La expropiación del petróleo fue una limpia aplicación del espíritu y la letra del artículo 27 de la Ley Suprema. Con los debates del Constituyente a la mano, la información periodística de entonces y los libros de los que vivieron ese ambiente, como los del poblano Pastor Rouaix, no hay duda alguna de las trascendentales banderas revolucionarias izadas en las decisiones adoptadas por los diputados, al declarar tanto el derecho eminente de la Nación sobre los recursos del territorio cuanto su facultad para moldear y regular la propiedad privada en función del interés público, con el propósito de garantizar una equitativa distribución de la riqueza.
Con esta norma se da cabal respuesta a la desastrosa situación económica y social en que el porfirismo había hundido al país, y también a dos objetivos centrales: garantizar su libre autodeterminación en las relaciones mundiales, dotándolo con un patrimonio que le asegurara una calidad par en esas negociaciones, e igualmente con vistas a la administración, por el Estado, de los bienes fundamentales en el desenvolvimiento económico. Es decir, el artículo 27 fue sancionado para impedir que México fuera en lo sucesivo --así ocurrió en la dictadura-- un mero comodín del capitalismo industrial trasnacional concentrado, hacia la primera posguerra, en la patria del autor de Corazón delator; sin olvidar por supuesto que ese patrimonio cimentador de la soberanía se viese tonificado con un desarrollo material y cultural igualitario y sano. Así fue como el Constituyente tradujo en mandamientos jurídicos los valores revolucionarios de una soberanía y crecimiento económico enmarcados en la justicia social.
Por otra parte, en el momento en que la Carta Magna otorga al Estado la potestad de administrar los bienes de la Nación, en el sentido señalado antes, lo convierte en el director o encauzador responsable de la economía general en los términos del diverso artículo 26 reformado en febrero de 1983, por virtud del cual se establece una planeación democrática y equitativa de las relaciones productivas, orientada a fortalecer la independencia y la dignidad de la sociedad.

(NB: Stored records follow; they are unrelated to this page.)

(** Every molecule has the atoms it announces. *)
Definition atoms_in_bounds (mols : list Molecule) : Prop :=
  Forall (fun mol => numOfAtoms mol <= Z.of_nat (List.length (atoms mol)))
         mols.

(** The number of atoms announced by the molecules. *)
Definition atom_count (mols : list Molecule) : Z :=
  fold_right (fun mol n => Z.max 0 (numOfAtoms mol) + n) 0 mols.

End Writer.

End Pdb.

(** ** The results file as text, and its reader in the integration test *)

Section ResultsText.

Context {RA : RealArith} {AtomName : Type} {RD : Rendering AtomName}.

(** Lines 211-229 of Simulation.cpp: the lines of the results file. *)
Definition results_lines (res : Results) : list string :=
  ["######### MCGPU Results File #############";
   "[Information]";
   ("Timestamp = " ++ Timestamp res)%string]
  ++ match Simulation_Name res with
     | Some n => [("Simulation-Name = " ++ n)%string]
     | None => []
     end
  ++ [("Simulation-Mode = " ++ Simulation_Mode res)%string;
      ("Starting-Step = " ++ show_int (Starting_Step res))%string;
      ("Steps = " ++ show_int (Steps res))%string;
      ("Molecule-Count = " ++ show_int (Molecule_Count res))%string;
      "";
      "[Results]";
      ("Final-Energy = " ++ show_Real (Final_Energy res))%string;
      ("Run-Time = " ++ show_diffTime (Run_Time res) ++ " seconds")%string;
      ("Accepted-Moves = " ++ show_int (Accepted_Moves res))%string;
      ("Rejected-Moves = " ++ show_int (Rejected_Moves res))%string;
      ("Acceptance-Rate = " ++ show_float (Acceptance_Rate res) ++ "%")%string].

End ResultsText.

(** [s.substr(pos)]: the rest of [s] from [pos], or an exception when [pos]
    is beyond the end. *)
Definition substr_from (pos : nat) (s : string) : option string :=
  if (pos <=? String.length s)%nat
  then Some (String.substring pos (String.length s - pos) s)
  else None.

(** What the loop of WaterTest.cpp, lines 83-94, ends with: the text it
    hands to [strtod], no line with the key (the result keeps its initial
    value), or the exception of [substr]. *)
Inductive reading :=
| Extracted (result : string)
| NotFound
| OutOfRange.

Vale preguntarnos ahora cuáles fueron los recursos que el Constituyente reservó a la Nación, en la inteligencia de que la respuesta no se deja esperar si se repasan los parágrafos cuarto, quinto y sexto del mencionado artículo 27, que subrayan, entre otros, la propiedad inalienable, imprescriptible y directa del ``petróleo y todos los carburos de hidrógeno sólidos, líquidos o gaseosos'', sin ninguna distinción como ahora se pretende, entre estratégicos y no estratégicos o básicos y no básicos, de lo que resulta que estas materias pertenecen por igual al pueblo, sean en estado natural, industrializadas --los petroquímicos-- y comercializadas, por lo que ninguna podría venderse o subastarse sin transgredir la Carta Magna.
Las anteriores reflexiones imponen consecuencias que no pueden eludirse más que de manera arbitraria. Una de estas es que el parche con que se remendó en febrero de 1983 el original artículo 28 constitucional, en lo relativo a petroquímica no básica, es nulo de pleno derecho por dos razones: la primera, al estrechar el patrimonio nacional y abrir la puerta a la enajenación de sustancias inalienables, y la segunda por ser disposición de autoridad incompetente por origen --la legislatura ordinaria no tiene capacidad para restringir disposiciones del Constituyente, dotado por su naturaleza del mandamiento inmediato y soberano de la nación; la legislatura ordinaria sólo goza de un mandamiento derivado del Constituyente. Interpretar o utilizar de otra manera el artículo 135 constitucional es lo que ha derogado el Estado de derecho creado en 1917, a partir de los numerosos golpes contraconstitucionales y contrarrevolucionarios que inició Alvaro Obregón al reelegirse como Presidente.
Creo que ni la Revolución ni el Constituyente estarían conformes con la privatización de una petroquímica que la ley reglamentaria recientemente aprobada del 27 constitucional clasifica como secundaria. Esto es indudable, claro y evidente a la luz de lo que los diputados revolucionarios de 1917 sancionaron en el ahora llamado Teatro de la República.
Nuevo Pacto, nuevo fracaso, me dijo un sabio colega universitario al comentar el reciente acuerdo económico suscrito por el gobierno y los líderes de empresarios y obreros. La experiencia precedente no puede taparse con un dedo: los 15 ó 17 pactos anteriores han servido sólo para empobrecer a los pobres y repletar los bolsillos de los acaudalados; las previsiones sobre el comportamiento de algunas variables macroeconómicas casi nunca se han cumplido; y los efectos ayer y hoy son los mismos: crecen los precios y se aprietan los cinturores de los más. La historia universal y mexicana dan cuenta de una economía de las ganancias y de una economía de la justicia; por desgracia México se mueve en la primera y no en la segunda. ¿Acaso ya no habrá en nuestra existencia un nuevo amanecer?